ACTIVITY: Transcribe, word for word, every record in the data below.

[Stored data entries]
(** * ChromaBiz backend: quota tracking, response extraction, fallback catalog

    A shallow embedding of [backend/server.py] and the properties of its
    quota tracker ([check_rate_limit], [get_remaining_limits]), of the
    extraction of palettes from the model's reply ([parse_palette_response]),
    of the fallback catalog ([generate_fallback_palettes]) and of the two
    request handlers ([generate_palettes], [chat_with_ai]).

    Conventions of the embedding:
    - a [datetime] is the number of microseconds since the epoch, in [Z];
      [timedelta(days=1)] is [one_day];
    - [rate_limits], the module-level dict, is a [gmap string user_limits]
      passed in and out of every function that touches it;
    - [uuid.uuid4()] is an oracle [uuid4 : nat -> string] together with the
      number of identifiers drawn so far;
    - a Python exception is a value of [exn]; a function that can raise
      returns [exn + A];
    - the limits of the interpreter that [json.loads] can run into (the
      number of digits of an int, the depth of recursion) are a value of
      [limits], given to every function that decodes;
    - text is a [string] of bytes (the UTF-8 encoding of the Python [str]). *)

From Stdlib Require Import String Ascii ZArith List Lia Bool.
From stdpp Require Import base option strings pretty gmap.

YOUR RESPONSE:
(** * ChromaBiz backend: quota tracking, response extraction, fallback catalog

    A shallow embedding of [backend/server.py] and the properties of its
    quota tracker ([check_rate_limit], [get_remaining_limits]), of the
    extraction of palettes from the model's reply ([parse_palette_response]),
    of the fallback catalog ([generate_fallback_palettes]) and of the two
    request handlers ([generate_palettes], [chat_with_ai]).

    Conventions of the embedding:
    - a [datetime] is the number of microseconds since the epoch, in [Z];
      [timedelta(days=1)] is [one_day];
    - [rate_limits], the module-level dict, is a [gmap string user_limits]
      passed in and out of every function that touches it;
    - [uuid.uuid4()] is an oracle [uuid4 : nat -> string] together with the
      number of identifiers drawn so far;
    - a Python exception is a value of [exn]; a function that can raise
      returns [exn + A];
    - the limits of the interpreter that [json.loads] can run into (the
      number of digits of an int, the depth of recursion) are a value of
      [limits], given to every function that decodes;
    - text is a [string] of bytes (the UTF-8 encoding of the Python [str]). *)

From Stdlib Require Import String Ascii ZArith List Lia Bool.
From stdpp Require Import base option strings pretty gmap.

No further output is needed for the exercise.